L’esecutivo dell’Unione Europea guidato da Ursula von der Leyen ha avviato una procedura d’infrazione contro due degli stati membri, Ungheria e Polonia, per difendere lo stato dei diritti LGBT+ messi a dura prova dai due governi nazionalisti dell’Europa centrale.
Si tratta dell’inizio su una procedura che potrebbe condurre Ungheria e Polonia, con i suoi presidenti Orbán e Duda a comparire davanti alla più alta corte riconosciuta dall’Unione, quella di Strasburgo. L’obiettivo è di contrastare i meccanismi sempre più pericolosi di discriminazione verso le persone LGBT+ nei due paesi membri.

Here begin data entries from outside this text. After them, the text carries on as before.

(** X7. In what [query_str] returns the placeholders and the parameters
    correspond one to one, whatever the properties: the parameters have
    pairwise distinct names, there are as many as placeholders, each
    placeholder names a bound parameter, and no parameter is bound to
    [None]. *)
Theorem query_str_placeholders_are_bound
  (c : Neo4jClass) (self : Neo4jItem c) (identifier : string) :
  let live := keys (live_properties self) in
  let '(text, params) := query_str self identifier in
  text = item_pattern c (label self) live identifier
  /\ wf params
  /\ keys params = map (param_name identifier) live
  /\ length params = length (map (placeholder identifier) live)
  /\ (forall k, In k live ->
        exists v, get params (param_name identifier k) = Some v /\ v <> VNone)
  /\ (forall name v, get params name = Some v -> v <> VNone).
Proof.
  intros live.
  pose proof (item_pattern_query_str self identifier) as Htext.
  pose proof (query_str_params self identifier) as Hparams.
  pose proof (wf_query_str_params self identifier) as Hwf.
  destruct (query_str self identifier) as [text params].
  cbn [fst snd] in *. subst text params. fold live.
  split; [reflexivity|]. split; [exact Hwf|].
  split; [apply keys_rename|]. split.
  - unfold rename, live, keys. now rewrite !length_map.
  - assert (Hbound : forall k v,
              get (rename identifier (live_properties self))
                  (param_name identifier k) = Some v -> v <> VNone).
    { intros k v H. rewrite get_rename in H.
      now apply (live_value_not_None self k). }
    split.
    + intros k Hk. destruct (get_of_key _ _ Hk) as [v Hv].
      exists v. rewrite get_rename. split; [exact Hv|].
      now apply (live_value_not_None self k).
    + intros name v H.
      assert (Hin : In name (keys (rename identifier (live_properties self)))).
      { apply contains_In. unfold contains. now rewrite H. }
      rewrite keys_rename in Hin. apply in_map_iff in Hin as [k [<- _]].
      now apply (Hbound k).
Qed.

(** X8. The direction can be read off the statement: for the same nodes
    and edge the statement built for LEFT and the statement built for
    RIGHT bind the same parameters and differ in their text. *)
Theorem create_edge_stmt_tells_direction
  (node1 node2 : Neo4jItem Node) (edge : Neo4jItem Edge) :
  stmt_params (create_edge_stmt node1 node2 edge Direction.LEFT)
  = stmt_params (create_edge_stmt node1 node2 edge Direction.RIGHT)
  /\ stmt_query (create_edge_stmt node1 node2 edge Direction.LEFT)
     <> stmt_query (create_edge_stmt node1 node2 edge Direction.RIGHT)
  /\ forall d d',
       create_edge_stmt node1 node2 edge d = create_edge_stmt node1 node2 edge d'
       -> d = d'.
Proof.
  assert (Hne : stmt_query (create_edge_stmt node1 node2 edge Direction.LEFT)
                <> stmt_query (create_edge_stmt node1 node2 edge Direction.RIGHT)).
  { rewrite !create_edge_stmt_query.
    generalize (fst (query_str node1 "n1")) (fst (query_str node2 "n2"))
               (fst (query_str edge "n")).
    intros q1 q2 qe E. unfold newline, directed_path in E.
    cbn [append] in E. repeat (injection E as E).
    apply StrFacts.app_inv_head in E.
    cbn [append] in E. repeat (injection E as E).
    apply StrFacts.app_inv_head in E.
    cbn [append] in E. discriminate. }
  split; [now rewrite !create_edge_stmt_params|]. split; [exact Hne|].
  intros [] [] E; try reflexivity; exfalso; apply Hne; now rewrite E.
Qed.

(** * Further properties of the upload *)

Module UploadMore.
Import DictFacts RunFacts MainFacts.

(** Why an edge step raises. *)
Lemma edge_step_fail nodes eid edge ex :
  edge_step nodes (eid, edge) = Fail ex ->
  (ex = EdgeNotConforming eid /\ EDGE_REGEX_match eid = None)
  \/ (exists m nid,
        ex = EdgeUnknownNode eid nid /\ EDGE_REGEX_match eid = Some m /\
        missing_endpoint nodes m = Some nid /\ contains nodes nid = false).
Proof.
  unfold edge_step, missing_endpoint, contains.
  destruct (EDGE_REGEX_match eid) as [m|] eqn:Hm.
  - intros H. right. exists m.
    destruct (get nodes (group1 m)) as [n1|] eqn:E1.
    + destruct (get nodes (group3 m)) as [n2|] eqn:E3.
      * destruct (direction_of_match eid Hm) as [[_ Hd]|[_ Hd]];
          rewrite Hd in H; discriminate.
      * injection H as <-. exists (group3 m). rewrite E3. auto.
    + injection H as <-. exists (group1 m). rewrite E1. auto.
  - intros [= <-]. now left.
Qed.

(** What an edge step hands to [tx.run]. *)
Lemma edge_step_issue nodes eid edge s :
  edge_step nodes (eid, edge) = Issue s ->
  exists m node1 node2,
    EDGE_REGEX_match eid = Some m /\
    get nodes (group1 m) = Some node1 /\ get nodes (group3 m) = Some node2 /\
    s = create_edge_stmt node1 node2 edge (arrow_direction (group2 m)).
Proof.
  unfold edge_step.
  destruct (EDGE_REGEX_match eid) as [m|] eqn:Hm; [|discriminate].
  destruct (get nodes (group1 m)) as [n1|] eqn:E1; [|discriminate].
  destruct (get nodes (group3 m)) as [n2|] eqn:E3; [|discriminate].
  intros H. exists m, n1, n2. repeat split; trivial.
  destruct (direction_of_match eid Hm) as [[Hg Hd]|[Hg Hd]];
    rewrite Hd in H; injection H as <-; now rewrite Hg.
Qed.

(** An identifier of the shape whose endpoints are keys of the nodes. *)
Lemma edge_step_resolved nodes edge l d r :
  is_node_id l = true -> is_arrow d = true -> is_node_id r = true ->
  contains nodes l = true -> contains nodes r = true ->
  exists node1 node2,
    get nodes l = Some node1 /\ get nodes r = Some node2 /\
    edge_step nodes (l ++ d ++ r, edge)
    = Issue (create_edge_stmt node1 node2 edge (arrow_direction d)).
Proof.
  intros Hl Hd Hr Hcl Hcr. unfold contains in Hcl, Hcr.
  destruct (get nodes l) as [n1|] eqn:E1; [|discriminate].
  destruct (get nodes r) as [n2|] eqn:E2; [|discriminate].
  exists n1, n2. repeat split; trivial.
  unfold edge_step.
  rewrite <- (StrFacts.app_empty_r r) at 1.
  rewrite EDGE_REGEX_match_complete by trivial. simpl.
  rewrite E1, E2.
  apply is_arrow_cases in Hd as [-> | ->]; reflexivity.
Qed.

Section Store.
Variable store : Store.

Lemma all_succeed_In steps log st :
  all_succeed store log steps -> In st steps -> exists s, st = Issue s.
Proof.
  revert log. induction steps as [|st' steps IH]; intros log; simpl; [tauto|].
  intros [Hst Hrest] [<-|Hin].
  - destruct st' as [s|ex]; [now exists s | discriminate].
  - now apply (IH _ Hrest).
Qed.


End Store.

Lemma In_issued steps s : In (Issue s) steps -> In s (issued steps).
Proof.
  induction steps as [|[s'|ex] steps IH]; simpl; [tauto| |].
  - intros [[= ->]|H]; [now left | right; now apply IH].
  - intros [H|H]; [discriminate | now apply IH].
Qed.


Lemma issued_node_steps nodes :
  issued (node_steps nodes) = map (fun item => create_node_stmt (snd item)) nodes.
Proof.
  unfold node_steps. induction nodes as [|item l IH]; simpl;
    [reflexivity | now rewrite IH].
Qed.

In Polonia, la commissione ritiene che le autorità locali non siano state collaborative nel seguire le indagini sulle risoluzioni da adottare contro le “zone LGBT free“, approvate in più di 100 città e villaggi polacchi, mentre la situazione ungherese è più complessa
Lo scandalo Ungheria
Il caso contro Budapest è stato avviato dopo l’approvazione, da parte del Parlamento, della legge contro la propaganda LGBT+, recentemente adottata per bandire le persone gay, lesbiche e trans dai libri e dalla TV per i minori di 18 anni, una misura denunciata come “vergognosa” dalla stessa von der Leyen e per la quale la commissione ha subito diverse pressioni ad agire.
All’esame ci sono le violazioni di diverse leggi UE, inclusa la direttiva sui servizi di media audiovisivi, che stabilisce le regole dell’UE per i servizi TV e streaming nonché la libera circolazione delle merci, due capisaldi del diritto sindacale.

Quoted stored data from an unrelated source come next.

(** * Verification of the market-data batch downloader

    Shallow embedding of [options_data_download.py] (class
    [MarketDataDownloader]) and proofs of the properties its
    specification states about it.

    The program:
    - [Calendar]   : the part of Python's [datetime.date] the program uses
                     (ordinals, weekday, [+ timedelta(days=1)], [<], [strftime]);
    - [Frame]      : the part of pandas' [DataFrame] the program uses
                     (column selection, boolean masks, [.empty]);
    - [Effects]    : commands, the program monad with [try]/[except], the
                     world (remote source and file system) and its semantics;
    - [Downloader] : the methods of [MarketDataDownloader];
    - [Pool]       : [download_data] and its thread pool, run under an
                     arbitrary schedule;
    - [Startup]    : the constructor, the login and [main].

    The proofs: the vocabulary of the specification, facts on the
    calendar, on classification, on programs and the file system, on one
    task, on the date range and on the pool, then the claims C1 to C10,
    each with the concrete input it is tried on, and last further
    properties of the program, X1 to X13. *)

From Stdlib Require Import ZArith Lia List String Ascii Bool Permutation.
From Stdlib Require Import DecimalString DecimalFacts DecimalPos.
From stdpp Require Import gmap strings list.

Local Open Scope Z_scope.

Il caso prende di mira anche l’autorità ungherese per la protezione dei consumatori, che ha richiesto a un editore di applicare un disclaimer su un’antologia di fiabe, Una fiaba per tutti, perché si pensava che il libro mostrasse “comportamenti che si discostano dai ruoli di genere tradizionali”.
“Questa legge usa la protezione dei bambini, a cui tutti siamo impegnati, come scusa per discriminare gravemente le persone a causa del loro orientamento sessuale. Questa legge è vergognosa“, ha detto von der Leyen ai deputati la scorsa settimana.
A peggiorare la situazione, c’è anche l’abolizione, risalente al primo lockdown dello scorso anno, della possibilità per le persone transgender in Ungheria di poter ottenere il cambio di sesso anagrafico.
Cosa accadrà ora?
I due Paesi hanno due mesi di tempo per rispondere alla commissione; in seconda istanza potranno inviare parere motivato e, infine, la procedura può concludersi davanti alla Corte di giustizia europea (CGCE) con la comminazione di ammende giornaliere.
Gli annunci sono giunti sono arrivati subito dopo che la Corte di giustizia europea ha stabilito che il nuovo sistema sanzionatorio disciplinare della Polonia è del tutto incompatibile con il diritto dell’UE: la nuova sezione disciplinare, i cui giudici sono nominati indirettamente dal Parlamento di Varsavia, ha intrapreso misure disciplinari arbitrarie nei confronti di giudici polacchi ritenuti non graditi alla maggioranza di governo. Una minaccia, quindi, al principio di separazione dei poteri che è a fondamento di ciascuno stato democratico.
La Corte di giustizia ha affermato giovedì che la camera disciplinare “non fornisce tutte le garanzie di imparzialità e indipendenza” e non è protetta da “influenza diretta o indiretta” del governo o dei legislatori.